L’Italie aurait garanti le ralliement du Premier ministre Ben Ali et ce choix aurait rencontré l’approbation des Algériens ainsi que celle des Libyens(2)

Pour sa part, Craxi dément, ce même 10 octobre, une participation des services secrets italiens à l’accession au pouvoir de Ben Ali. «Il n’y a aucune manœuvre ni interférence italienne dans les événements qui ont porté le Président Ben Ali au pouvoir en 1987», affirme-t-il au bureau de l’AFP à Tunis. Le coup d’État eut lieu, certes, contre la volonté de la France. Mais peut-on nier l’implication des Américains, que les Italiens ont toujours associés à leurs démarches ?

Peut-on occulter la visite en mars 1986 de George Bush, le Vice-Président des États-Unis ? Alors que Habib Bourguiba Junior était écarté par son père et en mauvaise relation avec lui, on lui demanda, avec insistance, d’y assister et d’en être l’interprète(3).

Sans doute, s’agit-il d’une proposition de l’ambassadeur américain Peter Sebastian ou du ministre Ben Ali, pour assurer le secret de l’entretien, sachant qu’il était hostile à Mohamed Mzali, qu’il s’agirait d’écarter comme première étape de la promotion de Ben Ali.

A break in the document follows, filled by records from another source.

Lemma updateProduct_reaches_first_displayed_witness :
  let root :=
    Node (Node Null "Food" [mkProduct 1 "Rice" 3 "Rice"] Null)
         "Tools" [mkProduct 1 "Hammer" 10 "Hammer"] Null in
  let rice := mkProduct 1 "Rice" 3 "Rice" in
  findProduct (all_products root) 1 = [rice; mkProduct 1 "Hammer" 10 "Hammer"]
  /\ exists rest',
       findProduct (all_products (fst (updateProduct root 1 50))) 1
       = set_quantity rice 50 :: rest'.
Proof.
  intros root rice. split; [reflexivity|].
  exact (updateProduct_reaches_first_displayed root 1 50 rice _ eq_refl).
Defined.

(** X13.  The same for [deleteProduct]: the first product in display order
    that carries the ID is always reached; its quantity becomes
    quantity - amount when quantity >= amount and stays as it was
    otherwise. *)
Theorem deleteProduct_reaches_first_displayed (t : CategoryNode)
  (id amount : Z) (p : Product) (rest : ProductPtr) :
  findProduct (all_products t) id = p :: rest ->
  exists rest',
    findProduct (all_products (fst (deleteProduct t id amount))) id
    = (if quantity p >=? amount
       then set_quantity p (CInt.sub (quantity p) amount)
       else p) :: rest'.
Proof. apply deleteProduct_first. Qed.

Lemma deleteProduct_reaches_first_displayed_witness :
  let root :=
    Node (Node Null "Food" [mkProduct 1 "Rice" 3 "Rice"] Null)
         "Tools" [mkProduct 1 "Hammer" 10 "Hammer"] Null in
  let rice := mkProduct 1 "Rice" 3 "Rice" in
  findProduct (all_products root) 1 = [rice; mkProduct 1 "Hammer" 10 "Hammer"]
  /\ exists rest',
       findProduct (all_products (fst (deleteProduct root 1 2))) 1
       = set_quantity rice (CInt.sub 3 2) :: rest'.
Proof.
  intros root rice. split; [reflexivity|].
  exact (deleteProduct_reaches_first_displayed root 1 2 rice _ eq_refl).
Defined.

(* ===================================================================== *)
(** * Further properties of the display and of the reports *)
(* ===================================================================== *)

Section DisplayAndLookup.

Lemma flat_map_ext_in {A B : Type} (f g : A -> list B) (l : list A) :
  (forall x, In x l -> f x = g x) -> flat_map f l = flat_map g l.
Proof.
  induction l as [|a l IH]; intros H; simpl; [reflexivity|].
  rewrite (H a (or_introl eq_refl)), IH; [reflexivity|].
  intros x Hx. apply H. now right.
Qed.

Lemma by_lookup_node {B : Type} (f : string -> ProductPtr -> list B)
  l c ps r :
  BST (Node l c ps r) ->
  flat_map (fun x => f x (products_of (Node l c ps r) x))
    (inorder (Node l c ps r))
  = flat_map (fun x => f x (products_of l x)) (inorder l)
    ++ f c ps ++ flat_map (fun x => f x (products_of r x)) (inorder r).
Proof.
  intros (Hl & Hr & _ & _). rewrite tree_all_inorder in Hl, Hr.
  rewrite inorder_node, flat_map_app. simpl. rewrite products_of_eq.
  f_equal; [|f_equal]; apply flat_map_ext_in; intros x Hx.
  - now rewrite products_of_lt by auto.
  - now rewrite products_of_gt by auto.
Qed.

End DisplayAndLookup.

(** X14.  On an ordered index, [displayCategories] prints the category
    names in strictly ascending order, and those names are exactly the ones
    [findCategory] finds; each category line is followed by one product
    line per product of the list that [findCategory] returns for that name,
    front to back, showing the product's ID, name and quantity; the
    products in display order are those lists one after the other. *)
Theorem displayCategories_by_lookup (t : CategoryNode) :
  BST t ->
  displayCategories t
  = flat_map
      (fun c =>
         LnCategory c
         :: map (fun p => LnProduct (productId p) (name p) (quantity p))
                (products_of t c))
      (inorder t)
  /\ StronglySorted str_lt (inorder t)
  /\ (forall c, In c (inorder t) <-> findCategory t c <> Null)
  /\ all_products t = flat_map (products_of t) (inorder t).
Proof.
  intros B. split; [|split; [|split]].
  - induction t as [|l IHl c ps r IHr]; [reflexivity|].
    pose proof B as (_ & _ & Bl & Br).
    rewrite (by_lookup_node
               (fun x ps =>
                  LnCategory x
                  :: map (fun p => LnProduct (productId p) (name p)
                                             (quantity p)) ps))
      by exact B.
    simpl. unfold displayProducts. now rewrite (IHl Bl), (IHr Br).
  - now apply BST_sorted.
  - intros c. symmetry. now apply find_in.
  - induction t as [|l IHl c ps r IHr]; [reflexivity|].
    pose proof B as (_ & _ & Bl & Br).
    rewrite (by_lookup_node (fun _ ps => ps)) by exact B.
    simpl. now rewrite (IHl Bl), (IHr Br).
Qed.

Lemma displayCategories_by_lookup_witness :
  let root := menu_add_product (insert_all ["Tools"; "Food"])
                "Tools" 1 "Hammer" 10 in
  BST root
  /\ displayCategories root
     = [LnCategory "Food"; LnCategory "Tools"; LnProduct 1 "Hammer" 10]
  /\ displayCategories root
     = flat_map
         (fun c =>
            LnCategory c
            :: map (fun p => LnProduct (productId p) (name p) (quantity p))
                   (products_of root c))
         (inorder root)
  /\ StronglySorted str_lt (inorder root)
  /\ (forall c, In c (inorder root) <-> findCategory root c <> Null)
  /\ all_products root = flat_map (products_of root) (inorder root).
Proof.
  intros root.
  assert (B : BST root) by (cbv; repeat split; reflexivity).
  split; [exact B|]. split; [reflexivity|].
  exact (displayCategories_by_lookup root B).
Defined.

(** X15.  [printProductsReport] returns on every list: its two loops end
    without ever reading through a null pointer, and it prints the header
    and one row per product, in the order of the list.  From the menu
    (choice 8) the call fails only while the index is empty, when the list
    is read through the null [root]. *)
Theorem printProductsReport_returns (head : ProductPtr)
  (root : CategoryNode) :
  printProductsReport head
  = Some (LnReportHeader ::
          map (fun p => LnReportRow (productId p) (name p) (quantity p)
                                    (category p)) head)
  /\ (menu_products_list root = None <-> root = Null).
Proof.
  split.
  - unfold printProductsReport. now rewrite sort_outer_returns.
  - destruct root as [|l c ps r]; simpl; [tauto|].
    unfold printProductsReport. rewrite sort_outer_returns.
    split; discriminate.
Qed.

D’ailleurs, trois avions auraient été prêts pour assurer la fuite des comploteurs, un avion Tunisair réquisitionné par Ben Ali, un avion italien et l’avion du ministre algérien de l’Intérieur, qui est venu à Tunis le 6 novembre.

Notes

(1) Entretien avec Kamel Eltaief, le 23 octobre 2020.

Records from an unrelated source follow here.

Definition update_task_status (id : string) (data : option status_body)
    (db : table) : table * response :=
  match data with
  | None => (db, missing_field "new_status")
  | Some d =>
  match sb_new_status d with
  | None => (db, missing_field "new_status")
  | Some v =>
  if negb (py_in v allowed_statuses)
  then (db, error invalid_status_msg 400)
  else
  match v with
  | PyStr new_status =>
      match select_by_id id db with
      | None => (db, error "Task not found" 404)
      | Some current_task =>
          let current_status := status current_task in
          if pair_in (current_status, new_status) invalid_transitions
          then (db, error (invalid_transition_msg current_status new_status) 400)
          else
            let db' := update_status new_status id db in
            match select_by_id id db' with
            | Some updated_task => (db', (TaskBody updated_task, 200))
            | None =>
                (db', error "'NoneType' object has no attribute 'keys'" 500)
            end
      end
  | _ => (db, error invalid_status_msg 400)
  end
  end end.

(** ** GET /tasks/next-to-process *)

(** [ORDER BY estimated_time_minutes ASC, submitted_at ASC LIMIT 1]. *)
Definition next_order : list (column * direction) :=
  [(ColEstimatedTimeMinutes, Asc); (ColSubmittedAt, Asc)].

Definition get_next_task_to_process (db : table) : table * response :=
  match sql_limit 1 (order_by next_order (select_pending db)) with
  | Some (t :: _) => (db, (TaskBody t, 200))
  | Some [] => (db, error "No pending tasks found" 404)
  | None => (db, error "datatype mismatch" 500)
  end.

(** ** GET /tasks/pending *)

(** The query string: [limit] is read with [type=int], so it is absent when
    the parameter is missing or is not an integer. *)
Record pending_args : Type := mkArgs {
  arg_sort_by : option string;
  arg_order : option string;
  arg_limit : option Z
}.

(** The column a validated [sort_by] names and the direction a validated,
    upper-cased [order] names in the text of the query. *)
Definition column_of (sort_by : string) : column :=
  if String.eqb sort_by "submitted_at" then ColSubmittedAt
  else ColEstimatedTimeMinutes.

Definition direction_of (order : string) : direction :=
  if String.eqb order "DESC" then Desc else Asc.

(** [if limit:] holds for an integer other than 0. *)
Definition truthy_limit (limit : option Z) : option Z :=
  match limit with
  | Some n => if n =? 0 then None else Some n
  | None => None
  end.

Definition list_pending_tasks (args : pending_args) (db : table)
    : table * response :=
  let sort_by :=
    match arg_sort_by args with
    | Some s => s
    | None => "estimated_time_minutes"
    end in
  let order :=
    match arg_order args with
    | Some s => s
    | None => "asc"
    end in
  let limit := arg_limit args in
  let sort_by :=
    if String.eqb sort_by "time" then "estimated_time_minutes" else sort_by in
  if negb (str_in sort_by ["estimated_time_minutes"; "submitted_at"])
  then (db, error "Invalid sort_by parameter. Use 'time' or 'submitted_at'" 400)
  else
  if negb (str_in order ["asc"; "desc"])
  then (db, error "Invalid order parameter. Use 'asc' or 'desc'" 400)
  else
    let rows :=
      order_by [(column_of sort_by, direction_of (upper order))]
               (select_pending db) in
    match truthy_limit limit with
    | Some n =>
        match sql_limit n rows with
        | Some tasks => (db, (TaskListBody tasks, 200))
        | None => (db, error "datatype mismatch" 500)
        end
    | None => (db, (TaskListBody rows, 200))
    end.

(** ** GET /tasks *)

(** [SELECT * FROM tasks ORDER BY submitted_at DESC]. *)
Definition list_all_tasks (db : table) : table * response :=
  (db, (TaskListBody (order_by [(ColSubmittedAt, Desc)] db), 200)).

(** ** DELETE /tasks/<task_str_id> *)

(** [DELETE FROM tasks WHERE task_str_id = ?]: the table without the rows
    under the id, and [cursor.rowcount], the number of rows removed. *)
Definition delete_by_id (id : string) (db : table) : table * Z :=
  (filter (fun t => negb (has_id id t)) db,
   Z.of_nat (List.length (filter (has_id id) db))).

(** The body of the answer: [{"error": msg}] or [{"message": msg}]. *)
Inductive delete_body : Type :=
| DeleteError (msg : string)
| DeleteMessage (msg : string).

(** The handler commits only when a row was removed. *)
Definition delete_task (id : string) (db : table)
    : table * (delete_body * Z) :=
  let (db', rowcount) := delete_by_id id db in
  if rowcount =? 0
  then (db, (DeleteError "Task not found", 404))
  else (db', (DeleteMessage "Task deleted successfully", 200)).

(2) L’amiral Fulvio Martini, entretien à La Repubblica du 11 octobre 1999. Voir aussi « Fulvio Martini confirme que Rome a choisi Ben Ali pour remplacer Bourguiba», Agence France-Presse, 11 octobre 1999 [archive]. Voir aussi « L’Italie et le coup d’État en Tunisie », Le Monde, 13 octobre 1999.

(3) Habib Bourguiba Junior, Notre histoire, op. cit., p. 291.